Segment Start: DATA
(** The walk only looks at names and nesting, and at what the body does to
    the names of the sub-directories. *)
Lemma walk_shape (e1 e2 : path -> list string -> list string) (n : node) :
  (forall p d, e1 p d = e2 p d) ->
  forall n' top, shape n = shape n' -> Os.walk e1 top n = Os.walk e2 top n'.
Proof.
  intros He. induction n as [x c | x es IH] using node_ind; intros n' top H.
  - destruct n'; [reflexivity | discriminate].
  - destruct n' as [|x' es']; [discriminate|]. simpl in H. inversion H as [[Hx Hes]].
    simpl. rewrite (dir_names_shape _ _ Hes), (file_names_shape _ _ Hes), He.
    f_equal. set (dirnames := e2 top (Os.dir_names es')). clearbody dirnames.
    clear H Hx. revert es' Hes.
    induction es as [|e es IHes]; intros [|e' es'] Hes; try discriminate; [reflexivity|].
    simpl in Hes. inversion Hes as [[H1 H2]]. inversion IH as [|? ? IHe IHr]; subst.
    simpl. rewrite (IHes IHr _ H2). f_equal.
    destruct e as [f c|d sub], e' as [f' c'|d' sub']; simpl in H1; try discriminate;
      [reflexivity|].
    inversion H1; subst. destruct (Str.mem d' dirnames); [|reflexivity].
    apply IHe. simpl. now f_equal.
Qed.

Lemma find_entry_shape (c : string) (es es' : list node) :
  map shape es = map shape es' ->
  option_map shape (find_entry c es) = option_map shape (find_entry c es').
Proof.
  revert es'. induction es as [|e es IH]; intros [|e' es'] H; try discriminate;
    [reflexivity|].
  simpl in H. inversion H as [[He Hes]]. simpl.
  rewrite <- (shape_name e), <- (shape_name e'), He.
  destruct (String.eqb _ c); [simpl; now rewrite He | now apply IH].
Qed.

Lemma lookup_shape (p : path) :
  forall n n', shape n = shape n' ->
  option_map shape (fs_lookup n p) = option_map shape (fs_lookup n' p).
Proof.
  induction p as [|c p IH]; intros n n' H; simpl; [now rewrite H|].
  destruct n as [|x es], n' as [|x' es']; try discriminate; [reflexivity|].
  simpl in H. inversion H as [[Hx Hes]].
  pose proof (find_entry_shape c _ _ Hes) as F.
  destruct (find_entry c es) as [e|], (find_entry c es') as [e'|]; simpl in F;
    try discriminate; [|reflexivity].
  apply IH. now inversion F.
Qed.

Lemma update_entry_shape (c : string) (fa fb : node -> option node)
    (da db : option node) (es esa esb : list node) :
  (forall e ea eb, fa e = Some ea -> fb e = Some eb -> shape ea = shape eb) ->
  (forall a b, da = Some a -> db = Some b -> shape a = shape b) ->
  update_entry c fa da es = Some esa ->
  update_entry c fb db es = Some esb ->
  map shape esa = map shape esb.
Proof.
  intros Hf Hd. revert esa esb.
  induction es as [|e es IH]; intros esa esb Ha Hb; simpl in Ha, Hb.
  - destruct da as [a|], db as [b|]; try discriminate.
    inversion Ha; inversion Hb; subst. simpl. now rewrite (Hd a b).
  - destruct (String.eqb (node_name e) c).
    + destruct (fa e) as [ea|] eqn:Fa, (fb e) as [eb|] eqn:Fb; try discriminate.
      inversion Ha; inversion Hb; subst. simpl. now rewrite (Hf e ea eb).
    + destruct (update_entry c fa da es) as [ea|], (update_entry c fb db es) as [eb|];
        try discriminate.
      inversion Ha; inversion Hb; subst. simpl. now rewrite (IH ea eb).
Qed.

(** Two texts written to the same file give trees of the same shape. *)
Lemma shape_write (q : path) (a b : string) :
  forall fs fsa fsb,
  fs_write fs q a = Some fsa -> fs_write fs q b = Some fsb -> shape fsa = shape fsb.
Proof.
  induction q as [|c q' IH]; intros fs fsa fsb Wa Wb.
  - simpl in Wa, Wb. destruct fs; [|discriminate].
    inversion Wa; inversion Wb; reflexivity.
  - destruct fs as [|x es]; [discriminate|]. rewrite fs_write_cons in Wa, Wb.
    destruct (update_entry c _ (fresh_file c q' a) es) as [esa|] eqn:Ua; [|discriminate].
    destruct (update_entry c _ (fresh_file c q' b) es) as [esb|] eqn:Ub; [|discriminate].
    inversion Wa; inversion Wb; subst. simpl. f_equal.
    apply (update_entry_shape c _ _ _ _ es esa esb) with (3 := Ua) (4 := Ub).
    + intros e ea eb. apply IH.
    + intros x1 x2 H1 H2. destruct q'; [|discriminate].
      inversion H1; inversion H2; reflexivity.
Qed.

Lemma open_error_shape (fs fs2 : node) (p : path) :
  shape fs = shape fs2 -> open_error fs p = open_error fs2 p.
Proof.
  intros H. unfold open_error, OsPath.isdir.
  assert (K : forall q, match fs_lookup fs q, fs_lookup fs2 q with
                        | Some (File _ _), Some (File _ _) => True
                        | Some (Dir _ _), Some (Dir _ _) => True
                        | None, None => True
                        | _, _ => False
                        end).
  { intros q. pose proof (lookup_shape q _ _ H) as L.
    destruct (fs_lookup fs q) as [[|]|], (fs_lookup fs2 q) as [[|]|];
      simpl in L; try discriminate; exact I. }
  assert (E : existsb (fun k => match fs_lookup fs (firstn k p) with
                                | Some (File _ _) => true | _ => false end)
                      (seq 0 (length p))
              = existsb (fun k => match fs_lookup fs2 (firstn k p) with
                                  | Some (File _ _) => true | _ => false end)
                        (seq 0 (length p))).
  { induction (seq 0 (length p)) as [|k l IHl]; [reflexivity|]. simpl. rewrite IHl.
    f_equal. specialize (K (firstn k p)).
    destruct (fs_lookup fs (firstn k p)) as [[|]|], (fs_lookup fs2 (firstn k p)) as [[|]|];
      tauto. }
  rewrite E. specialize (K p).
  destruct (fs_lookup fs p) as [[|]|], (fs_lookup fs2 p) as [[|]|]; tauto.
Qed.

(** The loop gives the same state whatever the output file holds while it
    runs. *)
Lemma walk_loop_ignores_output (fs fsa fsb : node) (root_path cwd : path)
    (a b : string) (pats : list string) (st : pack_state) :
  fs_write fs (OsPath.join cwd OUTPUT_FILENAME) a = Some fsa ->
  fs_write fs (OsPath.join cwd OUTPUT_FILENAME) b = Some fsb ->
  walk_loop fsa root_path pats st = walk_loop fsb root_path pats st.
Proof.
  intros Wa Wb. pose proof (shape_write _ _ _ _ _ _ Wa Wb) as Hs.
  assert (Hi : forall p, is_ignored fsa p root_path pats = is_ignored fsb p root_path pats).
  { intros p. now rewrite (is_ignored_write _ _ _ _ _ _ _ Wa),
                          (is_ignored_write _ _ _ _ _ _ _ Wb). }
  assert (Hp : forall dirpath s f,
             pack_file fsa root_path pats dirpath s f
             = pack_file fsb root_path pats dirpath s f).
  { intros dirpath s f. unfold pack_file. rewrite Hi.
    destruct (String.eqb f OUTPUT_FILENAME) eqn:E; [reflexivity|].
    apply String.eqb_neq in E.
    assert (R : read_file fsa (OsPath.join dirpath f) = read_file fsb (OsPath.join dirpath f)).
    { unfold read_file. rewrite (open_error_shape _ _ _ Hs).
      assert (L : forall t fs2, fs_write fs (OsPath.join cwd OUTPUT_FILENAME) t = Some fs2 ->
                  kind (fs_lookup fs2 (OsPath.join dirpath f))
                  = kind (fs_lookup fs (OsPath.join dirpath f))).
      { intros t fs2 W. apply (lookup_write_other _ _ _ _ _ W).
        change (OsPath.basename (OsPath.join dirpath f)
                <> OsPath.basename (OsPath.join cwd OUTPUT_FILENAME)).
        unfold OsPath.join. now rewrite !basename_snoc. }
      pose proof (L _ _ Wa) as La. pose proof (L _ _ Wb) as Lb. rewrite <- Lb in La.
      destruct (fs_lookup fsa _) as [[|]|], (fs_lookup fsb _) as [[|]|];
        simpl in La; inversion La; reflexivity. }
    now rewrite R. }
  unfold walk_loop. pose proof (lookup_shape root_path _ _ Hs) as Lr.
  destruct (fs_lookup fsa root_path) as [ta|], (fs_lookup fsb root_path) as [tb|];
    simpl in Lr; try discriminate; [|reflexivity].
  inversion Lr as [Ht].
  rewrite (walk_shape (prune_dirnames fsa root_path pats) (prune_dirnames fsb root_path pats)
             ta) with (n' := tb) (top := root_path); [| |exact Ht].
  - generalize (Os.walk (prune_dirnames fsb root_path pats) root_path tb). intros l.
    revert st. induction l as [|[[dirpath dn] fns] l IHl]; intros st0; [reflexivity|].
    simpl. rewrite <- IHl. f_equal.
    revert st0. induction fns as [|f fns IHf]; intros st0; [reflexivity|].
    simpl. now rewrite Hp, IHf.
  - intros p d. rewrite !prune_dirnames_filter. apply filter_ext. intros x. now rewrite Hi.
Qed.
Segment End: DATA
TASK DETAILS: Copy only this part of the entries above: the line with "apply (update_entry_shape c", the line with "shape fs = shape", and the lines between, all exactly as written.

TASK OUTPUT:
    apply (update_entry_shape c _ _ _ _ es esa esb) with (3 := Ua) (4 := Ub).
    + intros e ea eb. apply IH.
    + intros x1 x2 H1 H2. destruct q'; [|discriminate].
      inversion H1; inversion H2; reflexivity.
Qed.

Lemma open_error_shape (fs fs2 : node) (p : path) :
  shape fs = shape fs2 -> open_error fs p = open_error fs2 p.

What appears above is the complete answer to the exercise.